__TASK DIRECTIONS__. For this exercise, repeat the records below exactly as written.

__MATERIALS PROVIDED__.
Lemma land_high_bits x : 0 ≤ x < W → Z.land x 0xFFFFFFFE = 2 * (x / 2).
Proof.
  intros Hx. change 0xFFFFFFFE with (Z.ldiff (Z.ones 32) (Z.ones 1)).
  rewrite Z.ldiff_land, Z.land_assoc, Z.land_ones by lia. rewrite Z.mod_small by (unfold W in Hx; lia).
  rewrite <-Z.ldiff_land, Z.ldiff_ones_r, Z.shiftl_mul_pow2, Z.shiftr_div_pow2 by lia.
  change (2 ^ 1) with 2. lia.
Qed.

(** One addition of the pairs, with its carry. *)
Lemma add_pair bLo bHi lo hi :
  0 ≤ bLo < W → 0 ≤ bHi < W → 0 ≤ lo < W → 0 ≤ hi < W →
  let lo' := u32 (lo + bLo) in
  let hi' := u32 (u32 (if bool_decide (lo' < bLo) then hi + 1 else hi) + bHi) in
  0 ≤ lo' < W ∧ 0 ≤ hi' < W ∧
  ∃ q, hi' * W + lo' = hi * W + lo + (bHi * W + bLo) + q * (W * W).
Proof.
  intros Hb1 Hb2 H1 H2. cbn zeta. unfold u32. rewrite W_pow.
  set (lo' := (lo + bLo) mod W). set (c := if bool_decide (lo' < bLo) then hi + 1 else hi).
  assert (0 ≤ lo' < W) by (by apply Z.mod_pos_bound).
  assert (c * W + lo' = hi * W + lo + bLo) as Hc.
  { unfold c, lo'. case_bool_decide as Hlt; unfold lo', W in *; Z.div_mod_to_equations; lia. }
  split_and!; [lia|lia|by apply Z.mod_pos_bound|by apply Z.mod_pos_bound|].
  rewrite Z.add_mod_idemp_l by done. exists (- ((c + bHi) / W)).
  pose proof (Z.div_mod (c + bHi) W ltac:(done)) as Hd. nia.
Qed.

Lemma mod_split a n : a mod 2 ^ Z.of_nat (S n) = a mod 2 + 2 * ((a / 2) mod 2 ^ Z.of_nat n).
Proof.
  rewrite Nat2Z.inj_succ, Z.pow_succ_r by lia. apply Z.rem_mul_r; [lia|].
  apply Z.pow_pos_nonneg; lia.
Qed.

(** The loop adds [a mod 2^n] times the pair [bHi:bLo] to the pair [hi:lo]. *)
Lemma Mult_loop_spec n : (n ≤ 32)%nat → ∀ a bLo bHi lo hi,
  0 ≤ bLo < W → 0 ≤ bHi < W → 0 ≤ lo < W → 0 ≤ hi < W →
  let '(lo', hi') := Mult_loop n a bLo bHi lo hi in
  0 ≤ lo' < W ∧ 0 ≤ hi' < W ∧
  hi' * W + lo' = (hi * W + lo + (a mod 2 ^ Z.of_nat n) * (bHi * W + bLo)) mod (W * W).
Proof.
  induction n as [|n IH]; intros Hn a bLo bHi lo hi Hb1 Hb2 H1 H2; cbn [Mult_loop].
  { split_and!; [lia..|]. change (2 ^ Z.of_nat 0) with 1. rewrite Z.mod_1_r.
    rewrite Z.mod_small; unfold W in *; lia. }
  rewrite land_1. set (odd := negb (a mod 2 =? 0)).
  set (lo' := if odd then u32 (lo + bLo) else lo).
  set (hi' := if odd then u32 (u32 (if bool_decide (lo' < bLo) then hi + 1 else hi) + bHi) else hi).
  assert (a mod 2 = if odd then 1 else 0) as Ha.
  { unfold odd. pose proof (Z.mod_pos_bound a 2). destruct (a mod 2 =? 0) eqn:E; cbn;
      [by apply Z.eqb_eq|apply Z.eqb_neq in E; lia]. }
  assert (0 ≤ lo' < W ∧ 0 ≤ hi' < W ∧
    ∃ q, hi' * W + lo' = hi * W + lo + (a mod 2) * (bHi * W + bLo) + q * (W * W))
    as (Hl' & Hh' & q & Hstep).
  { unfold hi', lo'. rewrite Ha. destruct odd.
    - destruct (add_pair bLo bHi lo hi Hb1 Hb2 H1 H2) as (? & ? & q & E).
      split_and!; [lia..|]. exists q. lia.
    - split_and!; [lia..|]. exists 0. lia. }
  clearbody lo' hi'. rewrite land_high_bits by apply (u32_range a).
  destruct (odd && (2 * (u32 a / 2) =? 0)) eqn:Ebrk.
  - apply andb_true_iff in Ebrk as [Hodd Hz%Z.eqb_eq]. rewrite Hodd in Ha.
    assert (a mod 2 ^ Z.of_nat (S n) = 1) as ->.
    { rewrite mod_split, Ha. replace ((a / 2) mod 2 ^ Z.of_nat n) with 0; [lia|].
      assert (a / 2 = a / W * 2 ^ (31 - Z.of_nat n) * 2 ^ Z.of_nat n) as ->.
      { rewrite <-Z.mul_assoc, <-Z.pow_add_r by lia.
        replace (31 - Z.of_nat n + Z.of_nat n) with 31 by lia. change (2 ^ 31) with 2147483648.
        unfold u32 in Hz. rewrite W_pow in Hz. unfold W in *. Z.div_mod_to_equations. lia. }
      rewrite Z.mod_mul; [done|]. apply Z.pow_nonzero; lia. }
    split_and!; [lia..|]. rewrite Ha in Hstep. 
    replace (hi * W + lo + 1 * (bHi * W + bLo)) with (hi' * W + lo' + (- q) * (W * W)) by lia.
    rewrite Z.mod_add by done. rewrite Z.mod_small; [done|]. nia.
  - destruct (double_pair bLo bHi Hb1 Hb2) as (Hd1 & Hd2 & Hd3). cbn zeta in Hd2, Hd3.
    specialize (IH ltac:(lia) (Z.shiftr a 1) _ _ lo' hi' Hd1 Hd2 Hl' Hh').
    destruct (Mult_loop n _ _ _ _ _) as [lo2 hi2]. destruct IH as (? & ? & ->).
    split_and!; [lia..|]. rewrite Z.shiftr_div_pow2 by lia. change (2 ^ 1) with 2.
    rewrite mod_split. set (t := (a / 2) mod 2 ^ Z.of_nat n).
    rewrite Z.add_mod, Z.mul_mod, Hd3, <-Z.mul_mod, <-Z.add_mod by done.
    replace (hi' * W + lo' + t * (2 * (bHi * W + bLo))) with
      (hi * W + lo + (a mod 2 + 2 * t) * (bHi * W + bLo) + q * (W * W)) by lia.
    by rewrite Z.mod_add.
Qed.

__SOLUTION TO THE PROBLEM__.
Lemma land_high_bits x : 0 ≤ x < W → Z.land x 0xFFFFFFFE = 2 * (x / 2).
Proof.
  intros Hx. change 0xFFFFFFFE with (Z.ldiff (Z.ones 32) (Z.ones 1)).
  rewrite Z.ldiff_land, Z.land_assoc, Z.land_ones by lia. rewrite Z.mod_small by (unfold W in Hx; lia).
  rewrite <-Z.ldiff_land, Z.ldiff_ones_r, Z.shiftl_mul_pow2, Z.shiftr_div_pow2 by lia.
  change (2 ^ 1) with 2. lia.
Qed.

(** One addition of the pairs, with its carry. *)
Lemma add_pair bLo bHi lo hi :
  0 ≤ bLo < W → 0 ≤ bHi < W → 0 ≤ lo < W → 0 ≤ hi < W →
  let lo' := u32 (lo + bLo) in
  let hi' := u32 (u32 (if bool_decide (lo' < bLo) then hi + 1 else hi) + bHi) in
  0 ≤ lo' < W ∧ 0 ≤ hi' < W ∧
  ∃ q, hi' * W + lo' = hi * W + lo + (bHi * W + bLo) + q * (W * W).
Proof.
  intros Hb1 Hb2 H1 H2. cbn zeta. unfold u32. rewrite W_pow.
  set (lo' := (lo + bLo) mod W). set (c := if bool_decide (lo' < bLo) then hi + 1 else hi).
  assert (0 ≤ lo' < W) by (by apply Z.mod_pos_bound).
  assert (c * W + lo' = hi * W + lo + bLo) as Hc.
  { unfold c, lo'. case_bool_decide as Hlt; unfold lo', W in *; Z.div_mod_to_equations; lia. }
  split_and!; [lia|lia|by apply Z.mod_pos_bound|by apply Z.mod_pos_bound|].
  rewrite Z.add_mod_idemp_l by done. exists (- ((c + bHi) / W)).
  pose proof (Z.div_mod (c + bHi) W ltac:(done)) as Hd. nia.
Qed.

Lemma mod_split a n : a mod 2 ^ Z.of_nat (S n) = a mod 2 + 2 * ((a / 2) mod 2 ^ Z.of_nat n).
Proof.
  rewrite Nat2Z.inj_succ, Z.pow_succ_r by lia. apply Z.rem_mul_r; [lia|].
  apply Z.pow_pos_nonneg; lia.
Qed.

(** The loop adds [a mod 2^n] times the pair [bHi:bLo] to the pair [hi:lo]. *)
Lemma Mult_loop_spec n : (n ≤ 32)%nat → ∀ a bLo bHi lo hi,
  0 ≤ bLo < W → 0 ≤ bHi < W → 0 ≤ lo < W → 0 ≤ hi < W →
  let '(lo', hi') := Mult_loop n a bLo bHi lo hi in
  0 ≤ lo' < W ∧ 0 ≤ hi' < W ∧
  hi' * W + lo' = (hi * W + lo + (a mod 2 ^ Z.of_nat n) * (bHi * W + bLo)) mod (W * W).
Proof.
  induction n as [|n IH]; intros Hn a bLo bHi lo hi Hb1 Hb2 H1 H2; cbn [Mult_loop].
  { split_and!; [lia..|]. change (2 ^ Z.of_nat 0) with 1. rewrite Z.mod_1_r.
    rewrite Z.mod_small; unfold W in *; lia. }
  rewrite land_1. set (odd := negb (a mod 2 =? 0)).
  set (lo' := if odd then u32 (lo + bLo) else lo).
  set (hi' := if odd then u32 (u32 (if bool_decide (lo' < bLo) then hi + 1 else hi) + bHi) else hi).
  assert (a mod 2 = if odd then 1 else 0) as Ha.
  { unfold odd. pose proof (Z.mod_pos_bound a 2). destruct (a mod 2 =? 0) eqn:E; cbn;
      [by apply Z.eqb_eq|apply Z.eqb_neq in E; lia]. }
  assert (0 ≤ lo' < W ∧ 0 ≤ hi' < W ∧
    ∃ q, hi' * W + lo' = hi * W + lo + (a mod 2) * (bHi * W + bLo) + q * (W * W))
    as (Hl' & Hh' & q & Hstep).
  { unfold hi', lo'. rewrite Ha. destruct odd.
    - destruct (add_pair bLo bHi lo hi Hb1 Hb2 H1 H2) as (? & ? & q & E).
      split_and!; [lia..|]. exists q. lia.
    - split_and!; [lia..|]. exists 0. lia. }
  clearbody lo' hi'. rewrite land_high_bits by apply (u32_range a).
  destruct (odd && (2 * (u32 a / 2) =? 0)) eqn:Ebrk.
  - apply andb_true_iff in Ebrk as [Hodd Hz%Z.eqb_eq]. rewrite Hodd in Ha.
    assert (a mod 2 ^ Z.of_nat (S n) = 1) as ->.
    { rewrite mod_split, Ha. replace ((a / 2) mod 2 ^ Z.of_nat n) with 0; [lia|].
      assert (a / 2 = a / W * 2 ^ (31 - Z.of_nat n) * 2 ^ Z.of_nat n) as ->.
      { rewrite <-Z.mul_assoc, <-Z.pow_add_r by lia.
        replace (31 - Z.of_nat n + Z.of_nat n) with 31 by lia. change (2 ^ 31) with 2147483648.
        unfold u32 in Hz. rewrite W_pow in Hz. unfold W in *. Z.div_mod_to_equations. lia. }
      rewrite Z.mod_mul; [done|]. apply Z.pow_nonzero; lia. }
    split_and!; [lia..|]. rewrite Ha in Hstep. 
    replace (hi * W + lo + 1 * (bHi * W + bLo)) with (hi' * W + lo' + (- q) * (W * W)) by lia.
    rewrite Z.mod_add by done. rewrite Z.mod_small; [done|]. nia.
  - destruct (double_pair bLo bHi Hb1 Hb2) as (Hd1 & Hd2 & Hd3). cbn zeta in Hd2, Hd3.
    specialize (IH ltac:(lia) (Z.shiftr a 1) _ _ lo' hi' Hd1 Hd2 Hl' Hh').
    destruct (Mult_loop n _ _ _ _ _) as [lo2 hi2]. destruct IH as (? & ? & ->).
    split_and!; [lia..|]. rewrite Z.shiftr_div_pow2 by lia. change (2 ^ 1) with 2.
    rewrite mod_split. set (t := (a / 2) mod 2 ^ Z.of_nat n).
    rewrite Z.add_mod, Z.mul_mod, Hd3, <-Z.mul_mod, <-Z.add_mod by done.
    replace (hi' * W + lo' + t * (2 * (bHi * W + bLo))) with
      (hi * W + lo + (a mod 2 + 2 * t) * (bHi * W + bLo) + q * (W * W)) by lia.
    by rewrite Z.mod_add.
Qed.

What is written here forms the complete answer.